I have constant tinnitus (ringing) in both of my ears, and loud noises are a big trigger for it. Usually, I can tolerate it, but loud music tends to triple the ringing volume and lasts for hours.


During the concert, I wore my earplugs, but even those were no match for that ever-present bass.


So we spent the majority of the concert in the hallway.


Just outside of the music.


Enough to where I could still hear it without the fear of hearing loss and without feeling overwhelmed.


Every few songs we would take a break and stand in the hallway again.


And you know what—I’m so glad we went.


It may not have been the bucket list experience I dreamt of, but I loved it.


The music was beyond amazing, and the lead singers, Amanda and Abner (who happen to be married) are so fun to watch! Plus, Abner is from Jacksonville, so his family and friends were all at the concert.


The atmosphere was perfect!


So even though it was hard, it was worth it.


Last month we found out Johnnyswim was on tour again, but this time they were coming to Orlando.


We debated going but decided against it because the concert date was a few days before my hearing test. My last hearing exam revealed a slight decline in my right ear, so we didn’t want to risk anything in case it caused a temporary decline.
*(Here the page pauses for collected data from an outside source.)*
Lemma scrape_trace_shape
    (ai : AIEnhancementService) (url : jsstring) (options : ScrapeOptions)
    (rt0 : Runtime) :
  browser rt0 = false ->
  exists rt r body,
    scrapeWebsiteInstance unicodeUpper newURL cheerioLoad world ai url options rt0
      = (rt, Normal r) /\
    trace rt = trace rt0 ++ body ++
               (if launches newURL world url then teardown world else []) /\
    forallb (fun x => negb (isClosing x)) body = true /\
    browser rt = launches newURL world url.
Proof.
  intros Hb0.
  destruct (scrapeBody_opens ai url options rt0 Hb0)
    as (rt1 & c & l & Hbody & Hl & HP & Hb).
  unfold scrapeWebsiteInstance, tryFinally, tryCatch, ret. rewrite Hbody.
  assert (Hclose : exists rt2,
            closeBrowser world rt1 = (rt2, Normal tt) /\
            trace rt2 = trace rt0 ++ l ++
                        (if launches newURL world url then teardown world else []) /\
            browser rt2 = launches newURL world url).
  { destruct (launches newURL world url).
    - rewrite (closeBrowser_teardown _ Hb). eexists. split; [reflexivity|].
      cbn [logged trace browser]. now rewrite Hl, Hb, app_assoc.
    - rewrite (closeBrowser_unopened world _ Hb). exists rt1.
      rewrite app_nil_r. auto. }
  destruct Hclose as (rt2 & Hc & Ht & Hb2).
  destruct c as [r|e]; rewrite Hc; eexists rt2, _, l; auto.
Qed.

(** X3: the trace of every run of [scrapeWebsiteInstance] is what the
    [try] block called, none of it a closing call, followed by the calls
    of the [finally] block, which are made exactly when the launch
    succeeded; [browser] is set at the end exactly in that case. *)
Theorem X3_teardown_follows_launch
    (ai : AIEnhancementService) (url : jsstring) (options : ScrapeOptions) :
  exists rt r body,
    scrapeWebsiteInstance unicodeUpper newURL cheerioLoad world ai url options start
      = (rt, Normal r) /\
    trace rt = body ++ (if launches newURL world url then teardown world else []) /\
    forallb (fun x => negb (isClosing x)) body = true /\
    browser rt = launches newURL world url.
Proof.
  destruct (scrape_trace_shape ai url options start eq_refl)
    as (rt & r & body & Hrun & Ht & HP & Hb).
  exists rt, r, body. cbn [start trace app] in Ht. auto.
Qed.

(** X4: [browser.close()] is called exactly when the launch succeeded
    and neither [browser.pages()] nor the closing of the pages threw: a
    failure of one of those two leaves the browser unclosed, and an
    unlaunched browser is never closed. *)
Theorem X4_browser_close_condition
    (ai : AIEnhancementService) (url : jsstring) (options : ScrapeOptions) :
  exists rt r,
    scrapeWebsiteInstance unicodeUpper newURL cheerioLoad world ai url options start
      = (rt, Normal r) /\
    (In BrowserClose (trace rt) <->
     launches newURL world url = true /\
     outcome world BrowserPages = None /\
     outcome world PagesClose = None).
Proof.
  destruct (scrape_trace_shape ai url options start eq_refl)
    as (rt & r & body & Hrun & Ht & HP & _).
  cbn [start trace app] in Ht.
  exists rt, r. split; [exact Hrun|]. rewrite Ht.
  assert (Hbody : ~ In BrowserClose body).
  { intros Hin. rewrite forallb_forall in HP. apply HP in Hin. discriminate. }
  unfold teardown. split.
  - intros Hin. apply in_app_or in Hin as [Hin|Hin]; [contradiction|].
    destruct (launches newURL world url); [|contradiction].
    destruct (outcome world BrowserPages).
    { destruct Hin as [Hin|[]]. discriminate. }
    destruct (outcome world PagesClose).
    { destruct Hin as [Hin|[Hin|[]]]; discriminate. }
    auto.
  - intros (-> & -> & ->). apply in_or_app. right. cbn. auto.
Qed.
(** * The splitting cell *)

Lemma py_slice_nat {A} (l : list A) (a b : nat) :
  (a <= b <= length l)%nat ->
  py_slice l (Z.of_nat a) (Z.of_nat b) = drop a (take b l).
Proof.
  intros H. unfold py_slice, slice_bound.
  destruct (Z.ltb_spec (Z.of_nat a) 0); [lia|].
  destruct (Z.ltb_spec (Z.of_nat b) 0); [lia|].
  rewrite !Z.min_l by lia. rewrite !Nat2Z.id. reflexivity.
Qed.

Lemma py_slice_to_nat {A} (l : list A) (a : nat) :
  (a <= length l)%nat -> py_slice_to l (Z.of_nat a) = take a l.
Proof.
  intros H. unfold py_slice_to. change 0 with (Z.of_nat 0).
  rewrite (py_slice_nat l 0 a) by lia. apply drop_0.
Qed.

Lemma py_slice_from_nat {A} (l : list A) (b : nat) :
  (b <= length l)%nat -> py_slice_from l (Z.of_nat b) = drop b l.
Proof.
  intros H. unfold py_slice_from. rewrite (py_slice_nat l b (length l)) by lia.
  rewrite take_ge by lia. reflexivity.
Qed.

(** The three slices make up the list again. *)
Lemma slices_app {A} (l : list A) (a b : nat) :
  (a <= b <= length l)%nat ->
  take a l ++ drop a (take b l) ++ drop b l = l.
Proof.
  intros H. rewrite app_assoc.
  replace (take a l) with (take a (take b l)) by (rewrite take_take; f_equal; lia).
  rewrite take_drop. apply take_drop.
Qed.

Lemma py_select_spec {A} (l : list A) idxs :
  Forall (fun i => (i < length l)%nat) idxs ->
  exists xs, py_select l idxs = Ok xs /\
             Forall2 (fun i x => l !! i = Some x) idxs xs.
Proof.
  induction idxs as [|i rest IH]; intros H.
  - exists []. split; [reflexivity|constructor].
  - apply Forall_cons in H as [Hi Hrest].
    destruct (IH Hrest) as (xs & Hxs & Hall).
    destruct (lookup_lt_is_Some_2 l i Hi) as [x Hx].
    exists (x :: xs). split.
    + simpl. unfold py_index. rewrite Hx. simpl. rewrite Hxs. reflexivity.
    + constructor; assumption.
Qed.
(** * OAuth2 authorization server: the grant / exchange engine

    A shallow embedding of [oauth2.controller]: the handlers registered on the
    [oauth2orize] server (grants, the four token exchanges, the immediate
    approval check, introspection, client (de)serialisation), over an explicit
    model of the five mongoose collections they read and write. *)

From Stdlib Require Import List Ascii String Bool ZArith Arith Lia.
From Stdlib Require Import DecimalString DecimalNat.
Import ListNotations.
Open Scope string_scope.
Open Scope list_scope.

(** ** Documents *)

(** A mongoose [_id]. *)
Definition ObjectId := nat.

Record Client := {
  client__id : ObjectId;              (* _id *)
  client_id : string;                 (* id *)
  client_secret : string;
  client_redirectUris : list string;
  client_scopes : list string
}.

Record User := {
  user__id : ObjectId;
  user_email : string;
  user_name : string;
  user_password : string              (* the stored hash *)
}.

Record AuthCode := {
  authCode__id : ObjectId;
  authCode_value : string;
  authCode_clientId : ObjectId;       (* ref Client *)
  authCode_userId : ObjectId;         (* ref User *)
  authCode_redirectUri : string;
  authCode_scopes : list string
}.

Record AccessToken := {
  accessToken__id : ObjectId;
  accessToken_value : string;
  accessToken_clientId : ObjectId;            (* ref Client *)
  accessToken_userId : option ObjectId;       (* ref User, absent for client_credentials *)
  accessToken_scopes : list string;
  accessToken_grantType : string;
  accessToken_expireAt : Z                    (* getTime() of the Date *)
}.

Record RefreshToken := {
  refreshToken__id : ObjectId;
  refreshToken_value : string;
  refreshToken_accessTokenId : ObjectId       (* ref AccessToken *)
}.

(** The database: one list per collection, in insertion order ([findOne]
    answers with the first match). *)
Record Store := {
  clients : list Client;
  users : list User;
  authCodes : list AuthCode;
  accessTokens : list AccessToken;
  refreshTokens : list RefreshToken
}.

(** ** What one handler invocation gets from its runtime *)

(** The awaited writes of the controller. *)
Inductive WriteOp :=
| AuthCodeSave | AuthCodeRemove
| AccessTokenSave | AccessTokenRemove
| RefreshTokenSave | RefreshTokenRemove.

(** The values a request draws from the value generators, from mongoose
    (fresh [_id]s, the [expireAt] default of the schema), and the writes that
    the driver or a schema validator makes throw during this request. *)
Record Env := {
  authCodeValue : string;             (* authCodeValueGenerator() *)
  accessTokenValue : string;          (* accessTokenValueGenerator() *)
  refreshTokenValue : string;         (* refreshTokenValueGenerator() *)
  new_authCode_id : ObjectId;
  new_accessToken_id : ObjectId;
  new_refreshToken_id : ObjectId;
  expireAt : Z;
  throws : WriteOp -> bool
}.

Inductive Err :=
| StoreError (op : WriteOp)           (* an awaited write rejected *)
| NewError (message : string).        (* new Error(message) *)

(** What the handler hands to [done], or the [TypeError] of reading a
    property of [null], which no [try] of the controller covers. *)
Inductive Outcome :=
| DoneErr (err : Err)                                           (* done(err) *)
| DoneFalse                                                     (* done(null, false) *)
| DoneCode (code : string)                                      (* done(null, code) *)
| DoneTokens (accessToken : string) (refreshToken : option string)
             (expires_in : Z)                                   (* done(null, at, rt, params) *)
| Uncaught.

(** ** The [try] blocks: store passing with exceptions *)

Definition Try (A : Type) : Type := Store -> Store * (Err + A).

Definition ret {A} (a : A) : Try A := fun st => (st, inr a).

Definition bind {A B} (m : Try A) (k : A -> Try B) : Try B :=
  fun st => match m st with
            | (st', inl e) => (st', inl e)
            | (st', inr a) => k a st'
            end.

Notation "x <- 'await' m ;; k" := (bind m (fun x => k))
  (at level 61, m at next level, right associativity).

(** [try { ... done(...) } catch (err) { done(err) }] *)
Definition try_catch (body : Try Outcome) (st : Store) : Outcome * Store :=
  match body st with
  | (st', inl e) => (DoneErr e, st')
  | (st', inr o) => (o, st')
  end.

(** ** The models *)

Module clientModel.
(** [clientModel.findOne({ id })] *)
Definition findOne_id (id : string) (st : Store) : option Client :=
  find (fun c => client_id c =? id) (clients st).
(** resolving a [ref: Client] by [populate] *)
Definition findById (_id : ObjectId) (st : Store) : option Client :=
  find (fun c => client__id c =? _id)%nat (clients st).
End clientModel.

Module userModel.
(** [userModel.findOne({ email })] *)
Definition findOne_email (email : string) (st : Store) : option User :=
  find (fun u => user_email u =? email) (users st).
Definition findById (_id : ObjectId) (st : Store) : option User :=
  find (fun u => user__id u =? _id)%nat (users st).
End userModel.

Module authCodeModel.
(** [authCodeModel.findOne({ value })] *)
Definition findOne_value (value : string) (st : Store) : option AuthCode :=
  find (fun a => authCode_value a =? value) (authCodes st).
(** * L-Systems: the renderer's two-pass draw and the pseudo-random grammar

    A shallow embedding of

    - [src/l_system/rendering/renderer.py]: [LSystemRenderer.draw],
      [LSystemRenderer._run_all_moves] and
      [LSystemRenderer._update_world_coordinates];
    - [src/examples/pseudo_random.py]: [PseudoRandomAlphabet.__init__];
    - the grammar engine [Lsystem.apply] of [l_system/base.py], which is not
      among the sources at hand and is modelled from the specification.

    Numbers.  The coordinates handled by the renderer are Python floats.
    They are modelled as exact rationals ([Q]); on floats the code rounds
    every operation, so the rational model is used only where rounding
    cannot change the answer: on concrete boxes whose arithmetic is exact,
    for the sign of the divisor of the ratio, and as an opaque
    return-or-raise step of the renderer's runs.  The viewport fit is also
    given over binary64 floats ([Binary64]), where it is evaluated on the
    same concrete boxes.

    Effects.  The renderer drives three external objects: the turtle
    ([self._turtle]), its screen and the Tk root window.  Their classes are
    outside the sources at hand, so a run of the renderer is modelled by the
    sequence of calls it issues on them, and their answers (the measured
    bounding box, an exception raised by a call) are supplied by an
    environment. *)

From Stdlib Require Import QArith Lqa ZArith Ascii String List.
From Stdlib Require Floats.
From stdpp Require Import gmap strings list.

Local Open Scope Q_scope.

(** ** Fragments of the Python runtime *)

Module Py.

(** The exceptions that appear in the modelled code. *)
Inductive exn : Set :=
| Terminator          (* turtle.Terminator *)
| TclError            (* tkinter.TclError *)
| ZeroDivisionError
| IndexError
| TypeError
| InvalidArgument.    (* the specification's name for a rejected argument *)

(** The outcome of an expression: a value, or a raised exception. *)
Inductive res (A : Type) : Type :=
| Ret (a : A)
| Raise (e : exn).
Arguments Ret {A} a.
Arguments Raise {A} e.

Definition res_bind {A B} (x : res A) (f : A -> res B) : res B :=
  match x with
  | Ret a => f a
  | Raise e => Raise e
  end.

Definition exn_eqb (a b : exn) : bool :=
  match a, b with
  | Terminator, Terminator | TclError, TclError
  | ZeroDivisionError, ZeroDivisionError | IndexError, IndexError
  | TypeError, TypeError | InvalidArgument, InvalidArgument => true
  | _, _ => false
  end.

(** [max(a, b)]: the first argument unless the second is strictly larger. *)
Definition max (a b : Q) : Q :=
  match a ?= b with Lt => b | _ => a end.

(** [min(a, b)]: the first argument unless the second is strictly smaller. *)
Definition min (a b : Q) : Q :=
  match b ?= a with Lt => b | _ => a end.

(** [a / b] raises [ZeroDivisionError] on a zero divisor. *)
Definition truediv (a b : Q) : res Q :=
  if Qeq_bool b 0 then Raise ZeroDivisionError else Ret (a / b).

(** [a > b] *)
Definition gt (a b : Q) : bool :=
  match b ?= a with Lt => true | _ => false end.

(** [dict.get(key, default)] *)
Definition dict_get (d : gmap string string) (key default : string) : string :=
  match d !! key with
  | Some v => v
  | None => default
  end.

(** [random.choice(seq)]: [seq[randbelow(len(seq))]], [IndexError] on an
    empty sequence.  [draw] is the raw output of the random source; it is
    reduced below the length, so every index can be drawn. *)
Definition choice {A} (draw : nat) (seq : list A) : res A :=
  match seq with
  | [] => Raise IndexError
  | _ :: _ =>
      match seq !! (draw mod length seq)%nat with
      | Some x => Ret x
      | None => Raise IndexError
      end
  end.

End Py.

Import Py.

(** ** The viewport fit of [_update_world_coordinates] (lines 291-299) *)

Module Viewport.

(** [self._turtle.bounding_box.to_tuple()] *)
Record BoundingBox : Set := mkBox {
  minx : Q; miny : Q; maxx : Q; maxy : Q
}.

(** The four arguments of [screen.setworldcoordinates(llx, lly, urx, ury)]. *)
Record Window : Set := mkWindow {
  llx : Q; lly : Q; urx : Q; ury : Q
}.

(** [epsilon = 0.00001] as the decimal the source writes; the binary64
    value of that literal is [Binary64.epsilon], slightly larger. *)
Definition epsilon : Q := 1 # 100000.

Definition width (bb : BoundingBox) : Q := maxx bb - minx bb.
Definition height (bb : BoundingBox) : Q := maxy bb - miny bb.

(** [min(w, h) + epsilon], the divisor of the ratio. *)
Definition denominator (bb : BoundingBox) : Q :=
  Py.min (width bb) (height bb) + epsilon.

(** [r = max(w, h) / (min(w, h) + epsilon)] *)
Definition ratio (bb : BoundingBox) : res Q :=
  Py.truediv (Py.max (width bb) (height bb)) (denominator bb).

(** The window handed to [setworldcoordinates]: lines 292-299. *)
Definition viewport_fit (bb : BoundingBox) : res Window :=
  let w := maxx bb - minx bb in
  let h := maxy bb - miny bb in
  res_bind (Py.truediv (Py.max w h) (Py.min w h + epsilon)) (fun r =>
    if Py.gt (maxx bb - minx bb) (maxy bb - miny bb)
    then Ret (mkWindow (minx bb) (miny bb - 1) (maxx bb) ((maxy bb - 1) * r))
    else Ret (mkWindow (minx bb) (miny bb) (maxx bb * r) (maxy bb))).

(** A point of the measured figure. *)
Definition in_box (bb : BoundingBox) (x y : Q) : Prop :=
  minx bb <= x <= maxx bb /\ miny bb <= y <= maxy bb.

(** A point shown by the window [llx <= x <= urx], [lly <= y <= ury]. *)
Definition in_window (win : Window) (x y : Q) : Prop :=
  llx win <= x <= urx win /\ lly win <= y <= ury win.

(** Equality of windows up to the value of their rational coordinates. *)
Definition window_eq (a b : Window) : Prop :=
  llx a == llx b /\ lly a == lly b /\ urx a == urx b /\ ury a == ury b.

(** An axis of the window is stretched by [r] when its extent [hi' - lo']
    is [r] times the measured extent [hi - lo]. *)
Definition stretched (r lo hi lo' hi' : Q) : Prop :=
  hi' - lo' == r * (hi - lo).

(** A figure two units wide and one unit high, drawn from the origin. *)
Definition flat_box : BoundingBox := mkBox 0 0 2 1.

(** A single horizontal segment of ten units: no vertical extent. *)
Definition segment_box : BoundingBox := mkBox 0 0 10 0.

(** A unit square. *)
Definition square_box : BoundingBox := mkBox 0 0 1 1.

End Viewport.

Import Viewport.

(** ** The viewport fit over binary64 floats *)

Module Binary64.

Import Floats.PrimFloat.

(** [0.00001]: the binary64 value nearest to it. *)
Definition epsilon : float := 0x1.4f8b588e368f1p-17%float.

(** [max(a, b)] and [min(a, b)] on floats. *)
Definition max (a b : float) : float := if ltb a b then b else a.
Definition min (a b : float) : float := if ltb b a then b else a.

(** [a / b]: Python raises [ZeroDivisionError] on a zero float divisor. *)
Definition truediv (a b : float) : res float :=
  if eqb b 0%float then Raise ZeroDivisionError else Ret (div a b).

(** Lines 291-299; the result is the tuple of arguments of
    [setworldcoordinates]. *)
Definition viewport_fit (minx miny maxx maxy : float) : res (float * float * float * float) :=
  let w := sub maxx minx in
  let h := sub maxy miny in
  res_bind (truediv (max w h) (add (min w h) epsilon)) (fun r =>
    if ltb (sub maxy miny) (sub maxx minx)
    then Ret (minx, sub miny 1%float, maxx, mul (sub maxy 1%float) r)
    else Ret (minx, miny, mul maxx r, maxy)).

End Binary64.

(** ** The renderer: [draw], [_run_all_moves], [_update_world_coordinates] *)

Module Renderer.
And then we got a phone call saying that my doctor wants me to wait for another 3-months before rechecking my hearing.


(That in itself is a celebration because I’ve been undergoing hearing tests every 3-months for two years now.)


But it also meant that we could go to the concert.


We were still debating, but the night before the show, my sweet friend who also has NF2 shared an Instagram story of her wearing noise-canceling headphones at a concert.


She texted me the brand of the cheap headphones she purchased, and on a whim, we finally decided to buy the tickets.


So here is a picture of me wearing my not-so-cute lawn mower headphones:

Shortly after getting to the concert I donned my new fashion accessory, and sadly, they were no help.


All they did was silence the actual music, so ALL I could hear was bass. Not exactly the result I was aiming for…


But thankfully, I brought my handy earplugs, and we repeated our routine of taking periodic breaks and sitting in the hallway.


It didn’t go how I hoped it would, but we still had so much fun. And the music was even better than last time.


Definitely worth it.


My concert-going struggles have been a big lesson for me.


I’m learning that we can’t control our dreams. No matter how badly we want them to work, they may not. And if they do work, they may look very different than we expected.


We may have to adjust.


The important thing is to adjust our dreams without letting the adjustments stop us from accomplishing those dreams.


I’m proud of myself for taking the risk and going to those concerts. Because of that, I’ve gotten to see my favorite band TWICE!


And when I lose my hearing, I will be able to think back on how magical those experiences were.